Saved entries
========
(* ===== verification/Bin.v ===== *)
(** * Bin: bin.c and bin.h

    A bin keeps the runs of one size class in two linked lists: the active runs can
    still serve allocations, the inactive ones cannot.  The runs live in a store
    indexed by address; [bin_rep] relates a bin and the store to the two lists and to
    the abstract state of every run.  [allocate_from_bin] and [release_to_bin] are the
    sequences of calls sealloc.c makes on a bin, with their refinement. *)
From Stdlib Require Import ZArith Lia.
From stdpp Require Import base option numbers list gmap.
From S2P Require Import Prelude.
From S2P Require Import CArray.
From S2P Require Import Utils.
From S2P Require Import SizeClass.
From S2P Require Import Random.
From S2P Require Import ContainerLL.
From S2P Require Import Generator.
From S2P Require Import Run.

Definition BIN_MINIMUM_REGIONS : Z := 256.

Definition rd_run (runs : gmap Z run_t) (a : Z) : outcome run_t :=
  match runs !! a with Some r => Ok r | None => Fail UB end.

(** Field updates. *)
Definition with_active (bin : bin_t) (head cnt avail : Z) : bin_t :=
  Bin (run_list_inactive bin) head cnt avail (reg_size bin) (run_size_pages bin)
      (reg_mask_size_bits bin).
Definition with_inactive (bin : bin_t) (head : Z) : bin_t :=
  Bin head (run_list_active bin) (run_list_active_cnt bin) (avail_regs bin) (reg_size bin)
      (run_size_pages bin) (reg_mask_size_bits bin).

Section bin.
Context `{Build}.

(** void bin_init(bin_t *bin, unsigned reg_size): every field is written. *)
Definition bin_init (rs : Z) : outcome bin_t :=
  _ ← c_assert (1 <=? rs);
  _ ← c_assert (rs <=? LARGE_SIZE_MAX_REGION);
  _ ← c_assert (is_size_aligned rs);
  let pages := if IS_SIZE_SMALL rs then RUN_SIZE_SMALL_PAGES
               else if IS_SIZE_MEDIUM rs then RUN_SIZE_MEDIUM_PAGES
               else rs / PAGE_SIZE in
  elems ← udiv (u32 (pages * PAGE_SIZE)) rs;
  Ok (Bin ll_init ll_init 0 0 rs pages (u32 (elems * 2))).

(** run_t *bin_get_run_by_addr(bin_t *bin, const void *run_ptr); NULL is 0. *)
Definition bin_get_run_by_addr (bin : bin_t) (runs : gmap Z run_t) (run_ptr : Z) : outcome Z :=
  _ ← c_assert (negb (reg_size bin =? 0));
  run ← ll_find runs (run_list_active bin) run_ptr;
  if run =? 0 then ll_find runs (run_list_inactive bin) run_ptr else Ok run.

(** void bin_add_run(bin_t *bin, run_t *run) *)
Definition bin_add_run (bin : bin_t) (runs : gmap Z run_t) (run : Z)
    : outcome (bin_t * gmap Z run_t) :=
  _ ← c_assert (negb (reg_size bin =? 0));
  r ← rd_run runs run;
  _ ← c_assert (negb (key (run_entry r) =? 0));
  _ ← c_assert (navail r =? bin_elems bin);
  _ ← (if asserts_on
       then found ← bin_get_run_by_addr bin runs (key (run_entry r)); c_assert (found =? 0)
       else Ok tt);
  let avail := u32 (avail_regs bin + navail r) in
  let cnt := u32 (run_list_active_cnt bin + 1) in
  '(head, runs) ← ll_add runs (run_list_active bin) run;
  Ok (with_active bin head cnt avail, runs).
(* ===== verification/InternalAllocator.v ===== *)
(** * InternalAllocator: internal_allocator.c and internal_allocator.h, the code

    Metadata (chunks, runs, huge mappings) is carved out of 8MB mappings by a binary
    buddy allocator whose tree of two-bit node states sits in the same mapping.  The
    search of internal_alloc is a walk over the tree driven by a three-valued state;
    the loop state is the record [alloc_st].  IntAllocTree.v and IntAllocProps.v have the theorems. *)
From Stdlib Require Import ZArith Lia.
From stdpp Require Import base option numbers list gmap.
From S2P Require Import Prelude.
From S2P Require Import CArray.
From S2P Require Import ContainerLL.

Definition INTERNAL_ALLOC_CHUNK_SIZE_BYTES : Z := 8388608.
Definition INTERNAL_ALLOC_LEAST_REGION_SIZE_BYTES : Z := 32.
Definition INTERNAL_ALLOC_NO_NODES_LAST_LAYER : Z :=
  INTERNAL_ALLOC_CHUNK_SIZE_BYTES / INTERNAL_ALLOC_LEAST_REGION_SIZE_BYTES.
Definition INTERNAL_ALLOC_NO_NODES : Z :=
  INTERNAL_ALLOC_NO_NODES_LAST_LAYER + (INTERNAL_ALLOC_NO_NODES_LAST_LAYER - 1).
Definition INTERNAL_ALLOC_BUDDY_TREE_SIZE_BITS : Z := INTERNAL_ALLOC_NO_NODES * 2.
Definition INTERNAL_ALLOC_BUDDY_TREE_SIZE_BYTES : Z :=
  Z.land (INTERNAL_ALLOC_BUDDY_TREE_SIZE_BITS + 7) (Z.lnot 7) / 8.

(** struct internal_allocator_state, the member [memory] apart: its bytes are the
    metadata structures, which have stores of their own. *)
Record int_alloc_t : Type := IntAlloc {
  ia_entry : ll_entry;
  ia_free_mem : Z;
  ia_buddy_tree : arr Z
}.
#[export] Program Instance int_alloc_has_entry : HasEntry int_alloc_t := {
  get_entry a := ia_entry a;
  put_entry e a := IntAlloc e (ia_free_mem a) (ia_buddy_tree a)
}.
Solve Obligations with done.
Definition with_tree (ia : int_alloc_t) (bt : arr Z) : int_alloc_t :=
  IntAlloc (ia_entry ia) (ia_free_mem ia) bt.
Definition with_free_mem (ia : int_alloc_t) (v : Z) : int_alloc_t :=
  IntAlloc (ia_entry ia) v (ia_buddy_tree ia).

(** offsetof(int_alloc_t, memory) and sizeof(int_alloc_t), with 64-bit pointers: three
    pointers, a size_t and the tree precede the memory. *)
Definition MEMORY_OFFSET : Z := 24 + 8 + INTERNAL_ALLOC_BUDDY_TREE_SIZE_BYTES.
Definition SIZEOF_INT_ALLOC : Z := MEMORY_OFFSET + INTERNAL_ALLOC_CHUNK_SIZE_BYTES.

(** What a fresh anonymous mapping holds. *)
Definition ia_zeroed : int_alloc_t :=
  IntAlloc (LLEntry 0 0 0) 0 (amake INTERNAL_ALLOC_BUDDY_TREE_SIZE_BYTES 0).

(** size_t arithmetic of the macros. *)
Definition RIGHT_CHILD (idx : Z) : Z := u64 (idx * 2 + 1).
Definition LEFT_CHILD (idx : Z) : Z := u64 (idx * 2).
Definition PARENT (idx : Z) : Z := idx / 2.
Definition IS_ROOT (idx : Z) : bool := idx =? 1.
Definition IS_LEAF (idx : Z) : bool := (INTERNAL_ALLOC_NO_NODES + 1) / 2 <=? idx.
Definition IS_RIGHT_CHILD (idx : Z) : bool := Z.odd idx.

Inductive ia_node_t : Type := NODE_FULL | NODE_SPLIT | NODE_USED | NODE_FREE.

#[export] Instance ia_node_eq_dec : EqDecision ia_node_t.
Proof. solve_decision. Defined.

#[export] Program Instance ia_node_packed : PackedEnum ia_node_t := {
  enum_code s := match s with
    NODE_FULL => 0 | NODE_SPLIT => 1 | NODE_USED => 2 | NODE_FREE => 3 end;
  enum_of z := if z =? 0 then NODE_FULL else if z =? 1 then NODE_SPLIT
               else if z =? 2 then NODE_USED else NODE_FREE
}.
Next Obligation. intros []; simpl; lia. Qed.
Next Obligation. by intros []. Qed.
Next Obligation. intros z Hz. assert (0 ≤ z ≤ 3) by lia. clear Hz. zcases z; done. Qed.

Inductive tstate_t : Type := DOWN | UP_LEFT | UP_RIGHT.

(** void internal_allocator_init(int_alloc_t *ia), on the structure at address [addr] *)
Definition internal_allocator_init (addr : Z) (ia : int_alloc_t) : outcome int_alloc_t :=
  bt ← awrite (ia_buddy_tree ia) 0 (enum_code NODE_FREE);
  Ok (IntAlloc (LLEntry 0 0 addr) INTERNAL_ALLOC_CHUNK_SIZE_BYTES bt).

Definition get_tree_item (mem : arr Z) (idx : Z) : outcome ia_node_t :=
  z ← packed_get mem (u64 (idx - 1)); Ok (enum_of z).
Definition set_tree_item (mem : arr Z) (idx : Z) (node_state : ia_node_t) : outcome (arr Z) :=
  packed_set mem (u64 (idx - 1)) (enum_code node_state).

(** static void mark_nodes_split(uint8_t *mem, size_t idx) *)
Definition mark_step (st : arr Z * Z) : outcome ((arr Z * Z) + arr Z) :=
  let '(mem, idx) := st in
  if 0 <? idx then
    state ← get_tree_item mem idx;
    if bool_decide (state = NODE_FULL) then
      mem ← set_tree_item mem idx NODE_SPLIT;
      Ok (inl (mem, idx / 2))
    else Ok (inr mem)
  else Ok (inr mem).
Definition mark_nodes_split (mem : arr Z) (idx : Z) : outcome (arr Z) :=
  while_loop mark_step 7 (mem, idx).

(** static void coalesce_free_nodes(uint8_t *mem, size_t idx) *)
Definition coalesce_free_step (st : arr Z * Z) : outcome ((arr Z * Z) + arr Z) :=
  let '(mem, idx) := st in
  if 1 <? idx then
    let neigh_idx := if IS_RIGHT_CHILD idx then u64 (idx - 1) else u64 (idx + 1) in
    state ← get_tree_item mem neigh_idx;
    if bool_decide (state = NODE_FREE) then
      mem ← set_tree_item mem (idx / 2) NODE_FREE;
      Ok (inl (mem, idx / 2))
    else
      mem ← mark_nodes_split mem (idx / 2);
      Ok (inr mem)
  else Ok (inr mem).
Definition coalesce_free_nodes (mem : arr Z) (idx : Z) : outcome (arr Z) :=
  while_loop coalesce_free_step 7 (mem, idx).

(** static void coalesce_full_nodes(uint8_t *mem, size_t idx) *)
Definition coalesce_full_step (st : arr Z * Z) : outcome ((arr Z * Z) + arr Z) :=
  let '(mem, idx) := st in
  if 1 <? idx then
    let neigh_idx := if IS_RIGHT_CHILD idx then u64 (idx - 1) else u64 (idx + 1) in
    state ← get_tree_item mem neigh_idx;
    if bool_decide (state = NODE_FULL) || bool_decide (state = NODE_USED) then
      mem ← set_tree_item mem (idx / 2) NODE_FULL;
      Ok (inl (mem, idx / 2))
    else Ok (inr mem)
  else Ok (inr mem).
Definition coalesce_full_nodes (mem : arr Z) (idx : Z) : outcome (arr Z) :=
  while_loop coalesce_full_step 7 (mem, idx).

(** The variables of the search loop of internal_alloc. *)
Record alloc_st : Type := AllocSt {
  st_idx : Z; st_cur_size : Z; st_ptr : Z; st_state : tstate_t; st_root : int_alloc_t
}.

(** The four lines that leave a node for its parent. *)
Definition go_up (st : alloc_st) : alloc_st :=
  let right := IS_RIGHT_CHILD (st_idx st) in
  AllocSt (PARENT (st_idx st)) (u64 (st_cur_size st * 2))
          (if right then u64 (st_ptr st - st_cur_size st) else st_ptr st)
          (if right then UP_RIGHT else UP_LEFT) (st_root st).

(** The node is taken: the new pointer, and the tree with the full nodes marked. *)
Definition take_node (st : alloc_st) : outcome (alloc_st + Z * int_alloc_t) :=
  bt ← set_tree_item (ia_buddy_tree (st_root st)) (st_idx st) NODE_USED;
  let root := with_free_mem (st_root st) (u64 (ia_free_mem (st_root st) - st_cur_size st)) in
  bt ← coalesce_full_nodes bt (st_idx st);
  Ok (inr (st_ptr st, with_tree root bt)).

Definition alloc_down (size : Z) (st : alloc_st) : outcome (alloc_st + Z * int_alloc_t) :=
  let '(AllocSt idx cur_size ptr state root) := st in
  node ← get_tree_item (ia_buddy_tree root) idx;
  match node with
  | NODE_SPLIT =>
      if (cur_size / 2 <? size) && (size <=? cur_size) then Ok (inl (go_up st))
      else Ok (inl (AllocSt (LEFT_CHILD idx) (cur_size / 2) ptr state root))
  | NODE_FREE =>
      if (cur_size / 2 <? size) && (size <=? cur_size) then take_node st
      else
        bt ← set_tree_item (ia_buddy_tree root) idx NODE_SPLIT;
        bt ← set_tree_item bt (LEFT_CHILD idx) NODE_FREE;
        bt ← set_tree_item bt (RIGHT_CHILD idx) NODE_FREE;
        Ok (inl (AllocSt (LEFT_CHILD idx) (cur_size / 2) ptr state (with_tree root bt)))
  | NODE_USED => Ok (inl (go_up st))
  | NODE_FULL => Ok (inl (go_up st))
  end.

(** One iteration of the search.  The result is the pointer, 0 for NULL. *)
Definition alloc_step (size : Z) (st : alloc_st) : outcome (alloc_st + Z * int_alloc_t) :=
  let '(AllocSt idx cur_size ptr state root) := st in
  if (idx =? 1) && (match state with UP_RIGHT => true | _ => false end) then Ok (inr (0, root))
  else if IS_LEAF idx then
    node ← get_tree_item (ia_buddy_tree root) idx;
    match node with
    | NODE_FREE => take_node st
    | NODE_USED => Ok (inl (go_up st))
    | NODE_SPLIT => Fail ErrorExit
    | NODE_FULL => Fail ErrorExit
    end
  else
    match state with
    | DOWN => alloc_down size st
    | UP_LEFT =>
        let cur_size := cur_size / 2 in
        Ok (inl (AllocSt (RIGHT_CHILD idx) cur_size (u64 (ptr + cur_size)) DOWN root))
    | UP_RIGHT => Ok (inl (go_up st))
    end.

(** void *internal_alloc(int_alloc_t *root, size_t size), for the structure at [addr] *)
Definition internal_alloc (addr : Z) (root : int_alloc_t) (size : Z) : outcome (Z * int_alloc_t) :=
  if ia_free_mem root <? size then Ok (0, root)
  else while_loop (alloc_step size) 47
         (AllocSt 1 INTERNAL_ALLOC_CHUNK_SIZE_BYTES (u64 (addr + MEMORY_OFFSET)) DOWN root).

(** The search loop of internal_free: index, size, address and state of the node. *)
Definition free_step (mem : arr Z) (ptr_dest : Z) (st : Z * Z * Z * ia_node_t)
    : outcome (Z * Z * Z * ia_node_t + Z * Z) :=
  let '(idx, cur_size, ptr_cur, state) := st in
  if (ptr_cur =? ptr_dest) && bool_decide (state = NODE_USED) then Ok (inr (idx, cur_size))
  else if IS_LEAF idx then Fail ErrorExit
  else
    let cur_size := cur_size / 2 in
    let '(idx, ptr_cur) :=
      if u64 (ptr_cur + cur_size) <=? ptr_dest then (RIGHT_CHILD idx, u64 (ptr_cur + cur_size))
      else (LEFT_CHILD idx, ptr_cur) in
    state ← get_tree_item mem idx;
    Ok (inl (idx, cur_size, ptr_cur, state)).

(** void internal_free(int_alloc_t *root, void *ptr) *)
Definition internal_free (addr : Z) (root : int_alloc_t) (ptr : Z) : outcome int_alloc_t :=
  state ← get_tree_item (ia_buddy_tree root) 1;
  '(idx, cur_size) ← while_loop (free_step (ia_buddy_tree root) ptr) 7
      (1, INTERNAL_ALLOC_CHUNK_SIZE_BYTES, u64 (addr + MEMORY_OFFSET), state);
  bt ← set_tree_item (ia_buddy_tree root) idx NODE_FREE;
  let free_mem := u64 (ia_free_mem root + cur_size) in
  bt ← coalesce_free_nodes bt idx;
  Ok (IntAlloc (ia_entry root) free_mem bt).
========
→ WORK INSTRUCTIONS:
Set down, exactly as they stand above, the lines starting with the line with "Definition MEMORY_OFFSET : Z" and going on through the line with "Proof. solve_decision. Defined.", and no others.

→ ANSWER SECTION:
Definition MEMORY_OFFSET : Z := 24 + 8 + INTERNAL_ALLOC_BUDDY_TREE_SIZE_BYTES.
Definition SIZEOF_INT_ALLOC : Z := MEMORY_OFFSET + INTERNAL_ALLOC_CHUNK_SIZE_BYTES.

(** What a fresh anonymous mapping holds. *)
Definition ia_zeroed : int_alloc_t :=
  IntAlloc (LLEntry 0 0 0) 0 (amake INTERNAL_ALLOC_BUDDY_TREE_SIZE_BYTES 0).

(** size_t arithmetic of the macros. *)
Definition RIGHT_CHILD (idx : Z) : Z := u64 (idx * 2 + 1).
Definition LEFT_CHILD (idx : Z) : Z := u64 (idx * 2).
Definition PARENT (idx : Z) : Z := idx / 2.
Definition IS_ROOT (idx : Z) : bool := idx =? 1.
Definition IS_LEAF (idx : Z) : bool := (INTERNAL_ALLOC_NO_NODES + 1) / 2 <=? idx.
Definition IS_RIGHT_CHILD (idx : Z) : bool := Z.odd idx.

Inductive ia_node_t : Type := NODE_FULL | NODE_SPLIT | NODE_USED | NODE_FREE.

#[export] Instance ia_node_eq_dec : EqDecision ia_node_t.
Proof. solve_decision. Defined.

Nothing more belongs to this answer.